Si tratta di una pellicola diretta da Tobias Lindholm, tratto dall’omonimo romanzo di Charles Graeber, che racconta la storia, purtroppo vera, dell’infermiere statunitense Charlie Cullen, responsabile di 29 morti avvenute nei reparti in cui ha lavorato, in diversi ospedali. Pare però che nei sedici anni di operatività (dal 1987 al 2003) in innumerevoli strutture sparse tra la Pennsylvania e il New Jersey il collega serial killer possa aver ucciso circa 400 persone.

La storia di Cullen si intreccia con quella di Amy Loughren, eccellente infermiera con una disastrosa situazione personale che trova conforto nell’amicizia con il nuovo collega, gentile e collaborante, appena arrivato in reparto. Le morti sospette però cominciano a turbare tutti, soprattutto Amy, che lavora spesso con Cullen e non riesce a capire come il tasso di arresti cardiaci possa essere cresciuto così tanto e improvvisamente nel suo reparto. Viene aperta un’indagine interna all’ospedale in cui è coinvolta la polizia.

Ben presto gli inquirenti si rendono conto che i dirigenti dell’ospedale non forniscono tutti i dati necessari ad effettuare le indagini.

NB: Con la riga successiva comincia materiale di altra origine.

(* ===== verification/Grpc.v ===== *)
(** * Grpc: what builders may ask for ([queue-runner/src/server/grpc.rs])

    The requests that read or change the state: joining and leaving through
    the tunnel, pings, step updates and results. A request that is refused has
    a status; the work a handler spawns is part of it, its error is logged. *)

From Stdlib Require Import Ascii String.
From S2P Require Import Prelude Floats RustStr Nix Db Support Jobset Graph Result Machine Queue.
From S2P Require Import Config Uploader FodChecker State Dispatch.
Local Open Scope string_scope.
Local Open Scope list_scope.
Local Open Scope Z_scope.

(** [tonic::Status] *)
Inductive Status :=
| InvalidArgument (msg : string) | Internal (msg : string)
| NotFound (msg : string) | FailedPrecondition (msg : string).

(** [runner_v1::StepStatus] *)
Inductive GrpcStepStatus :=
| GPreparing | GConnecting | GSeningInputs | GBuilding | GWaitingForLocalSlot | GReceivingOutputs
| GPostProcessing.

Definition step_status_from (item : GrpcStepStatus) : StepStatus :=
  match item with
  | GPreparing => Preparing
  | GConnecting => Connecting
  | GSeningInputs => SendingInputs
  | GBuilding => Building
  | GWaitingForLocalSlot => WaitingForLocalSlot
  | GReceivingOutputs => ReceivingOutputs
  | GPostProcessing => PostProcessing
  end.

Record VersionCheckResponse := mkVersionCheckResponse { vc_compatible : bool; vc_server_version : string }.
Definition check_version (server_version version : string) : VersionCheckResponse :=
  mkVersionCheckResponse (bool_decide (version = server_version)) server_version.

Inductive BuilderMessage := BJoin (msg : JoinMessage) | BPing (msg : PingMessage).

Record StepUpdate := mkStepUpdate {
  su_build_id : string; su_machine_id : string; su_step_status : GrpcStepStatus }.

(** The first item of the builder's stream. *)
Inductive FirstItem := FMessage (m : option BuilderMessage) | FError | FEnd.

(** What the task of a tunnel can wake up for. *)
Inductive TunnelEvent :=
| TTick (sent : bool)
| TOutgoing (sent : bool)
| TOutgoingClosed
| TIncoming (m : option BuilderMessage)
| TIncomingError (broken_pipe sent : bool)
| TIncomingEnd.

Section Grpc.
Context `{HI : HashIter} `{FE : FloatEnv} `{TL : TimeLib} `{NE : NixEnv} `{DE : DbEnv} `{SE : StateEnv}
  `{UL : UuidLib}.

(** ** The tunnel *)

Definition handle_message (msg : BuilderMessage) : WM unit :=
  match msg with
  | BJoin _ => mret tt
  | BPing msg =>
      match uuid_parse (pm_machine_id msg) with
      | None => mret tt
      | Some machine_id =>
          a ← gets (λ w, Machines.get_machine_by_id machine_id (w_machines w));
          match a with
          | None => mret tt
          | Some a =>
              on_machine a (λ m h, let '(s, h) := Stats.store_ping msg (mc_stats m) h in
                                   (tt, (m <| mc_stats := s |>, h)))
          end
      end
  end.

(** [Machine::new], which reads the clock. *)
Definition new_machine (msg : JoinMessage) : WM (result Error Machine) := λ w,
  match Machine.new msg (pa_use_presigned_uploads (w_config w)) (pa_forced_substituters (w_config w))
          (w_heap w) with
  | Ok (m, h) => (Ok (Ok m), w <| w_heap := h |>)
  | Err e => (Ok (Err e), w)
  end.

(** Up to the start of the tunnel's task: the id under which the builder is
    registered, and the join response. *)
Definition open_tunnel (first : FirstItem) : WM (result Status (Uuid * (string * Z))) :=
  match first with
  | FMessage (Some (BJoin v)) =>
      m ← new_machine v;
      match m with
      | Err _ => mret (Err (InvalidArgument "Machine is not valid"))
      | Ok m =>
          id ← insert_machine m;
          limit ← gets (λ w, pa_max_concurrent_downloads (w_config w));
          mret (Ok (id, (uuid_to_string id, limit)))
      end
  | _ => mret (Err (InvalidArgument "No Ping message was sent"))
  end.

(** One round of the loop: whether the task goes on. The machine is removed
    when the task ends. *)
Definition tunnel_event (machine_id : Uuid) (ev : TunnelEvent) : WM bool :=
  let leave := remove_machine machine_id;; mret false in
  match ev with
  | TTick sent | TOutgoing sent => if sent : bool then mret true else leave
  | TOutgoingClosed | TIncomingEnd => leave
  | TIncoming (Some msg) => handle_message msg;; mret true
  | TIncoming None => mret true
  | TIncomingError broken_pipe sent =>
      if broken_pipe : bool then leave else if sent : bool then mret true else leave
  end.

Fixpoint tunnel (machine_id : Uuid) (evs : list TunnelEvent) : WM unit :=
  match evs with
  | [] => mret tt
  | ev :: evs' => go ← tunnel_event machine_id ev; if go : bool then tunnel machine_id evs' else mret tt
  end.

(** ** Requests *)

(** The two ids of a request. *)
Definition parse_ids (build_id machine_id : string) : result Status (Uuid * Uuid) :=
  b ← ok_or (uuid_parse build_id) (InvalidArgument "build_id is not a valid uuid.");
  m ← ok_or (uuid_parse machine_id) (InvalidArgument "machine_id is not a valid uuid.");
  Ok (b, m).

Definition build_step_update (req : StepUpdate) : WM (result Status unit) :=
  match parse_ids (su_build_id req) (su_machine_id req) with
  | Err e => mret (Err e)
  | Ok (b, m) => attempt (update_build_step b m (step_status_from (su_step_status req)));; mret (Ok tt)
  end.

Definition complete_build (req : BuildResultInfo) : WM (result Status unit) :=
  match parse_ids (bri_build_id req) (bri_machine_id req) with
  | Err e => mret (Err e)
  | Ok (b, m) =>
      attempt (match bri_result_state req with
               | GSuccess => succeed_step_by_uuid b m (BuildOutput.from_result_info req)
               | s => fail_step_by_uuid b m (result_state_from s)
                        (BuildTimings.new (bri_import_time_ms req) (bri_build_time_ms req)
                           (bri_upload_time_ms req))
               end);;
      mret (Ok tt)
  end.

End Grpc.
(** [nix::settings], as far as the bindings read them. *)
Record Settings := mkSettings {
  nixPrefix : string; nixStore : string; buildDir : option string; nixStateDir : string; nixLogDir : string;
  thisSystem : string; extraPlatforms : gset string; systemFeatures : gset string; substituters : list string;
  useCgroups : bool
}.

(** [nix::Realisation] *)
Record NixRealisation := mkNixRealisation {
  nr_id : DrvOutput;
  nr_outPath : NPath;
  nr_signatures : gset string;
  nr_dependentRealisations : list (DrvOutput * NPath)
}.
#[export] Instance eta_NixRealisation : Eta NixRealisation := λ r,
  mkNixRealisation (nr_id r) (nr_outPath r) (nr_signatures r) (nr_dependentRealisations r).
#[export] Instance set_nr_signatures : Setter nr_signatures := ltac:(mk_setter nr_signatures).

Inductive NixHashFormat := NBase64 | NNix32 | NBase16 | NSRI.
#[export] Instance NixHashFormat_eq_dec : EqDecision NixHashFormat.
Proof. solve_decision. Defined.

Class LibNix : Type := {
  Outside : Type;
  Store : Type;
  NixDrv : Type;
  NixHash : Type;
  settings : Settings;
  nixVersion : string;
  initNix : Outside → Outside;
  set_nix_verbosity : Z → Outside → Outside;
  openStore : option string → M Outside Exception Store;
  (** Paths as text; the second follows symbolic links into the store, the
      third also gives what is below the store path. *)
  parseStorePath : Store → string → result Exception NPath;
  followLinksToStorePath : Store → string → M Outside Exception NPath;
  toStorePath : Store → string → result Exception (NPath * string);
  printStorePath : Store → NPath → string;
  (** Queries *)
  isValidPath : Store → NPath → M Outside Exception bool;
  queryPathInfo : Store → NPath → M Outside Exception ValidPathInfo;
  (** The closure is added to a set: backwards, over outputs, over derivers. *)
  computeFSClosure : Store → NPath → PathSet → bool → bool → bool → M Outside Exception PathSet;
  topoSortPaths : Store → PathSet → M Outside Exception (list NPath);
  getStats : Store → Outside → Io.FfiStoreStats;
  (** The listing of what is at a path of the store, as JSON. *)
  listNarDeep : Store → string → M Outside Exception string;
  (** Changes *)
  clearPathInfoCache : Store → M Outside Exception unit;
  ensurePath : Store → NPath → M Outside Exception unit;
  (** For stores that are binary caches. *)
  upsertFile : Store → option (string → string → string → M Outside Exception unit);
  (** The sets of paths; to repair, to check signatures, to substitute. *)
  copyPaths : Store → Store → PathSet → bool → bool → bool → M Outside Exception unit;
  importPaths : Store → bool → Outside → Importing Outside;
  fd_read : Z → Z → M Outside Exception string;
  (** The pieces of an archive and the exception at its end. *)
  exportPaths : Store → PathSet → M Outside Exception (list string * option Exception);
  narFromPath : Store → NPath → M Outside Exception (list string * option Exception);
  (** Derivations *)
  readDerivation : Store → NPath → M Outside Exception NixDrv;
  tryResolve : NixDrv → Store → M Outside Exception (option NixDrv);
  writeDerivation : Store → NixDrv → M Outside Exception NPath;
  (** Name and hash of each output, in base 16 with the algorithm. *)
  staticOutputHashes : Store → NixDrv → M Outside Exception (list (string * string));
  (** Hashes and signatures *)
  signDetached : string → string → string;
  parseAny : string → option HashAlgorithm → result Exception NixHash;
  hash_to_string : NixHash → NixHashFormat → bool → string;
  (** Realisations *)
  queryRealisation : Store → DrvOutput → M Outside Exception (option NixRealisation);
  parseDrvOutput : string → result Exception DrvOutput;
  realisation_from_json : string → result Exception NixRealisation;
  realisation_to_json : NixRealisation → string;
  realisation_fingerprint : NixRealisation → string;
  realisation_signature : string → string → result Exception string;
  (** The cache on disk, unless it is disabled. *)
  upsertRealisation : option (Store → NixRealisation → M Outside Exception unit)
}.
(** What a query for requisites gives, before the paths are read. *)
Lemma requisites_names s drvs outs o l o' :
  (∀ o, task_lost o = false) → get_store_path_prefix s = nixStore settings → ends_with "/" (nixStore settings) = false →
  query_requisites s drvs outs o = (Ok l, o') →
  ∃ X sorted o1, l = StorePath.mk <$> reverse sorted ∧ (∀ d, d ∈ drvs → StorePath.base_name d ∈ X) ∧
    with_references (sw_store (bs_wrapper (ls_base s))) o X ∧ same o1 o ∧
    topoSortPaths (sw_store (bs_wrapper (ls_base s))) X o1 = (Ok sorted, o').
Proof using QL LL.
  intros HT Hp Hd. destruct s as [[w prefix]]. cbn in Hp. subst prefix.
  cbn [query_requisites LocalStore_store BaseStoreImpl_store ls_base bs_wrapper].
  unfold BaseImpl.query_requisites, BaseImpl.compute_fs_closures, asyncify, Bindings.compute_fs_closures.
  rewrite bind_run, HT, !bind_run. cbn [bs_wrapper sw_store].
  assert ((BaseImpl.print_store_path (mkBaseStoreImpl w (nixStore settings)) <$> drvs) =
    (λ b, nixStore settings +:+ "/" +:+ b) <$> (StorePath.base_name <$> drvs)) as -> by by rewrite <-list_fmap_compose.
  destruct (Bindings.closures _ _ _ _ _ _ _) as [[X|] o1] eqn:Ec; [|done].
  destruct (closures_adds _ _ _ _ _ _ _ Ec) as (_ & H1 & H2 & H3 & H4).
  { intros p info Hp. set_solver. }
  { intros p Hp. set_solver. }
  rewrite bind_run. destruct (topoSortPaths _ X o1) as [[sorted|] o2] eqn:Es; [|done]. cbn. intros [= <- <-].
  exists X, sorted, o1. split; [|split; [|done]].
  - destruct (topoSortPaths_sorts _ _ _ _ _ Es) as [Hperm _]. rewrite fmap_reverse. f_equal.
    unfold Bindings.extract_paths. rewrite <-list_fmap_compose. apply list_fmap_ext. intros i p Hi. cbn.
    apply store_path_new_print; [done|]. apply H3. apply elem_of_elements. rewrite <-Hperm. by eapply list_elem_of_lookup_2.
  - intros d Hin. apply H1. by apply list_elem_of_fmap_2.
Qed.

End Closures.

(** ** The size of a closure *)

Section Size.
Context `{SS : SameStores} `{QL : !QuietLib} `{LL : !LibLaws} `{TK : !Tokio}.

Lo stesso clima di omertà si presenta alla richiesta di informazioni dei detective verso gli ospedali in cui Cullen aveva praticato in precedenza. Nessuna struttura ospedaliera in cui il killer abbia lavorato, con conseguente aumento delle morti sospette, ha mai denunciato l’accaduto, ma si è limitata ad allontanare l’infermiere con scuse di vario genere.

Cullen dunque ha agito indisturbato, coperto dai dirigenti ospedalieri che minimizzavano i decessi come "eventi inspiegabili", anche se qualcuno ai vertici aveva ben compreso, dai referti di morte, i motivi dei decessi. Nessuno però scrive relazioni negative per evitare ombre sulle proprie cliniche. Il film descrive bene quello che le nostre Aziende Sanitarie stanno diventando. Aziende, appunto, che pianificano strategie per sopravvivere sempre e comunque, possibilmente incrementando gli utili.

Ma chi rompe la catena di silenzi e ostracismo su cui il serial killer più letale del nostro tempo cammina come un funambolo esperto? Una piccola, fragile ma incredibile infermiera, è lei la vera “good nurse”. Madre single, con una grave cardiopatia lavora senza sosta, con dedizione e professionalità, sperando di arrivare al momento in cui finalmente l’azienda per cui lavora le concederà l’agognata assistenza sanitaria, necessaria per il suo intervento salvavita. Emblematica la scena in cui paga 900 dollari per una visita con ecografia.

Nonostante la sua fragile condizione e nonostante l’affetto che nutre per Cullen, che con lei si mostra premuroso e gentile, Amy riesce a fare la cosa più difficile e spaventosa...la cosa giusta.

Questo non è un film dai grandi colpi di scena. In mano a qualche altro regista sarebbe forse stato più pregno di suspance e tensione, dato il soggetto. Immerso nella tipica fotografia danese dalle pennellate cupe non c’è un mostro da sbattere in prima pagina, dalle azioni macabre, dagli sguardi sadici, ma un ragazzo pacato, dallo sguardo dolce, terribilmente umano.

La cosa che viene dipinta in modo più mostruoso è l’assenza di etica all’interno degli ospedali in cui Cullen ha lavorato, sistemi deliranti in cui l’unica religione è il profitto e che piuttosto che scoperchiare una verità scomoda, con lo spauracchio di cause legali, si girano dall’altra parte lasciando che un assassino cerchi le sue vittime altrove. L’espressione impietrita e colpevole dell’ex infermiera promossa a Risk Manager che congeda ancora una volta Cullen per futili motivi (anche se sa benissimo chi ha davanti) mi ha lasciato davvero l’amaro in bocca. Cullen non è stato di certo l’unico mostro in questa vicenda.